_Given data_.
(* ===== verification/Directory.v ===== *)
(** * internal/adapters/directory/keycloak: the user directory of the admin API

    The data and contract of core/contracts/directory.go and the Keycloak adapter:
    the service account token and the group index with their caches, and every
    operation.  The Keycloak client (gocloak) is the interface [GoCloak]; its
    state is the realm. *)

From S2P Require Import Prelude GoStd Config Core Contracts.

Local Open Scope Z_scope.

(** ** directory.go *)

(** [type User struct] *)
Record User := mkUser {
  u_ID : string; u_Username : string; u_Email : string; u_FirstName : string; u_LastName : string;
  u_Enabled : bool; u_Groups : list string; u_CreatedAt : Z }.
(** [type IdPSession struct] *)
Record IdPSession := mkIdPSession {
  is_ID : string; is_Clients : list string; is_Start : Z; is_LastAccess : Z; is_IPAddress : string }.
(** [type Group struct] *)
Record DGroup := mkDGroup { dg_ID : string; dg_Name : string; dg_Path : string }.

(** [type Directory interface] *)
Class Directory (D : Type) := {
  Dir_ListUsers : Z → string → Z → Z → D → result (list User) * D;
  Dir_GetUser : Z → string → D → result User * D;
  Dir_CreateUser : Z → User → string → bool → D → result User * D;
  Dir_UpdateUser : Z → string → option bool → option string → option string → option string → D → result () * D;
  Dir_SetGroups : Z → string → list string → D → result () * D;
  Dir_ResetPassword : Z → string → string → bool → D → result () * D;
  Dir_Sessions : Z → string → D → result (list IdPSession) * D;
  Dir_Logout : Z → string → D → result () * D;
  Dir_Groups : Z → D → result (list DGroup) * D;
  Dir_StatusOf : gerror → Z }.

(** ** gocloak *)

Record KCUser := mkKCUser {
  kc_ID : option string; kc_Username : option string; kc_Email : option string; kc_FirstName : option string;
  kc_LastName : option string; kc_Enabled : option bool; kc_Created : option Z }.
Record KCGroup := mkKCGroup { kg_ID : option string; kg_Name : option string; kg_Path : option string }.
Record KCSession := mkKCSession {
  kx_ID : option string; kx_IPAddress : option string; kx_Start : option Z; kx_LastAccess : option Z;
  kx_Clients : option (gmap string string) }.
Record KCJWT := mkKCJWT { jw_AccessToken : string; jw_ExpiresIn : Z }.

(** github.com/Nerzal/gocloak: the calls the adapter makes, on a realm [G]. *)
Class GoCloak (G : Type) := {
  G_LoginClient : string → string → string → G → result KCJWT * G;
  G_GetUsers : string → string → option string → Z → Z → G → result (list KCUser);
  G_GetUserByID : string → string → string → G → result KCUser;
  G_GetUserGroups : string → string → string → G → result (list KCGroup);
  G_CreateUser : string → string → KCUser → G → result string * G;
  G_SetPassword : string → string → string → string → bool → G → result () * G;
  G_ExecuteActionsEmail : string → string → string → list string → G → result () * G;
  G_UpdateUser : string → string → KCUser → G → result () * G;
  G_DeleteUserFromGroup : string → string → string → string → G → result () * G;
  G_AddUserToGroup : string → string → string → string → G → result () * G;
  G_GetUserSessions : string → string → string → G → result (list KCSession);
  G_LogoutAllSessions : string → string → string → G → result () * G;
  G_GetGroups : string → string → G → result (list KCGroup);
  (* the type assertion err.( *gocloak.APIError ) *)
  APIError_Code : gerror → option Z }.

(** [gocloak.PString] *)
Definition PString (o : option string) : string := default "" o.
(** [time.UnixMilli] *)
Definition UnixMilli (ms : Z) : Z := unix_epoch * Second + ms * Millisecond.

Section Keycloak.
Context {G : Type} {gc : GoCloak G}.
(** What [k.secret] returns for a reference. *)
Variable secret : SecretRef → result string.
Variable cfg : KeycloakAdmin.

(** [type Keycloak struct]: the caches and the realm behind the client. *)
Record Keycloak := mkKeycloak {
  k_tok : option KCJWT; k_tokAt : Z; k_groupIDs : gmap string string; k_groupsAt : Z; k_realm : G }.

Definition with_realm (g : G) (k : Keycloak) : Keycloak :=
  mkKeycloak (k_tok k) (k_tokAt k) (k_groupIDs k) (k_groupsAt k) g.

(** [func (k *Keycloak) token]: one login until 30 s before expiry. *)
Definition token (now : Z) (k : Keycloak) : result string * Keycloak :=
  let fresh := match k_tok k with
               | Some t => now - k_tokAt k <? (jw_ExpiresIn t - 30) * Second
               | None => false end in
  match k_tok k, fresh with
  | Some t, true => (Ok (jw_AccessToken t), k)
  | _, _ =>
      match secret (ka_ClientSecretRef cfg) with
      | Err e => (Err e, k)
      | Ok sec =>
          match G_LoginClient (ka_ClientID cfg) sec (ka_Realm cfg) (k_realm k) with
          | (Err e, g) => (Err (EWrap "keycloak service account login" e), with_realm g k)
          | (Ok t, g) => (Ok (jw_AccessToken t), mkKeycloak (Some t) now (k_groupIDs k) (k_groupsAt k) g)
          end
      end
  end.

(** [tok, err := k.token(ctx); if err != nil { return err }], then the rest. *)
Definition with_token {A} (now : Z) (f : string → Keycloak → result A * Keycloak) (k : Keycloak) : result A * Keycloak :=
  match token now k with (Err e, k) => (Err e, k) | (Ok tok, k) => f tok k end.
(** A call that changes the realm. *)
Definition on_realm {A} (f : G → result A * G) (k : Keycloak) : result A * Keycloak :=
  let '(r, g) := f (k_realm k) in (r, with_realm g k).

(** [func fromKC(u *gocloak.User) User] *)
Definition fromKC (u : KCUser) : User :=
  mkUser (PString (kc_ID u)) (PString (kc_Username u)) (PString (kc_Email u)) (PString (kc_FirstName u))
    (PString (kc_LastName u)) (default false (kc_Enabled u)) [] (match kc_Created u with Some ms => UnixMilli ms | None => 0 end).

(** [func (k *Keycloak) ListUsers] *)
Definition kc_ListUsers (now : Z) (search : string) (first max : Z) : Keycloak → result (list User) * Keycloak :=
  with_token now (λ tok k,
    match G_GetUsers tok (ka_Realm cfg) (if String.eqb search "" then None else Some search) first max (k_realm k) with
    | Err e => (Err e, k)
    | Ok users => (Ok (fromKC <$> users), k)
    end).

(** [func (k *Keycloak) GetUser] *)
Definition kc_GetUser (now : Z) (id : string) : Keycloak → result User * Keycloak :=
  with_token now (λ tok k,
    match G_GetUserByID tok (ka_Realm cfg) id (k_realm k) with
    | Err e => (Err e, k)
    | Ok u =>
        match G_GetUserGroups tok (ka_Realm cfg) id (k_realm k) with
        | Err e => (Err e, k)
        | Ok groups =>
            let out := fromKC u in
            (Ok (mkUser (u_ID out) (u_Username out) (u_Email out) (u_FirstName out) (u_LastName out) (u_Enabled out)
                   (u_Groups out ++ ((λ g, PString (kg_Name g)) <$> groups)) (u_CreatedAt out)), k)
        end
    end).

(** [func (k *Keycloak) groupIndex]: the names of the groups, kept for five minutes. *)
Definition groupIndex (now : Z) (tok : string) (k : Keycloak) : result (gmap string string) * Keycloak :=
  if (now - k_groupsAt k <? 5 * Minute) && negb (bool_decide (k_groupIDs k = ∅)) then (Ok (k_groupIDs k), k)
  else
    match G_GetGroups tok (ka_Realm cfg) (k_realm k) with
    | Err e => (Err e, k)
    | Ok gs =>
        let idx := fold_left (λ m g, <[PString (kg_Name g) := PString (kg_ID g)]> m) gs ∅ in
        (Ok idx, mkKeycloak (k_tok k) (k_tokAt k) idx now (k_realm k))
    end.

(** The two loops of [SetGroups]. *)
Fixpoint removeLoop (tok id : string) (want : list string) (current : list KCGroup) (g : G) : result () * G :=
  match current with
  | [] => (Ok (), g)
  | gr :: rest =>
      if contains want (PString (kg_Name gr)) then removeLoop tok id want rest g
      else match G_DeleteUserFromGroup tok (ka_Realm cfg) id (PString (kg_ID gr)) g with
           | (Err e, g) => (Err e, g)
           | (Ok _, g) => removeLoop tok id want rest g
           end
  end.
Fixpoint addLoop (tok id : string) (ids : gmap string string) (have want : list string) (g : G) : result () * G :=
  match want with
  | [] => (Ok (), g)
  | n :: rest =>
      if contains have n then addLoop tok id ids have rest g
      else match G_AddUserToGroup tok (ka_Realm cfg) id (default "" (ids !! n)) g with
           | (Err e, g) => (Err e, g)
           | (Ok _, g) => addLoop tok id ids have rest g
           end
  end.

(** [func (k *Keycloak) SetGroups]; the loop over the map [want] visits each name
    once. *)
Definition kc_SetGroups (now : Z) (id : string) (groups : list string) : Keycloak → result () * Keycloak :=
  with_token now (λ tok k,
    match groupIndex now tok k with
    | (Err e, k) => (Err e, k)
    | (Ok ids, k) =>
        match G_GetUserGroups tok (ka_Realm cfg) id (k_realm k) with
        | Err e => (Err e, k)
        | Ok current =>
            match List.find (λ g, match ids !! g with Some _ => false | None => true end) groups with
            | Some g => (Err (EMsg ("unknown group " +:+ g)), k)
            | None =>
                let want := remove_dups groups in
                on_realm (λ g, match removeLoop tok id want current g with
                               | (Err e, g) => (Err e, g)
                               | (Ok _, g) => addLoop tok id ids ((λ gr, PString (kg_Name gr)) <$> current) want g
                               end) k
            end
        end
    end).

_Problem_. Could you repeat exactly the lines in the listing above from the one with "gr :: rest =>" down to the one with "match want with"? Include both of those lines.

_Completed exercise_.
  | gr :: rest =>
      if contains want (PString (kg_Name gr)) then removeLoop tok id want rest g
      else match G_DeleteUserFromGroup tok (ka_Realm cfg) id (PString (kg_ID gr)) g with
           | (Err e, g) => (Err e, g)
           | (Ok _, g) => removeLoop tok id want rest g
           end
  end.
Fixpoint addLoop (tok id : string) (ids : gmap string string) (have want : list string) (g : G) : result () * G :=
  match want with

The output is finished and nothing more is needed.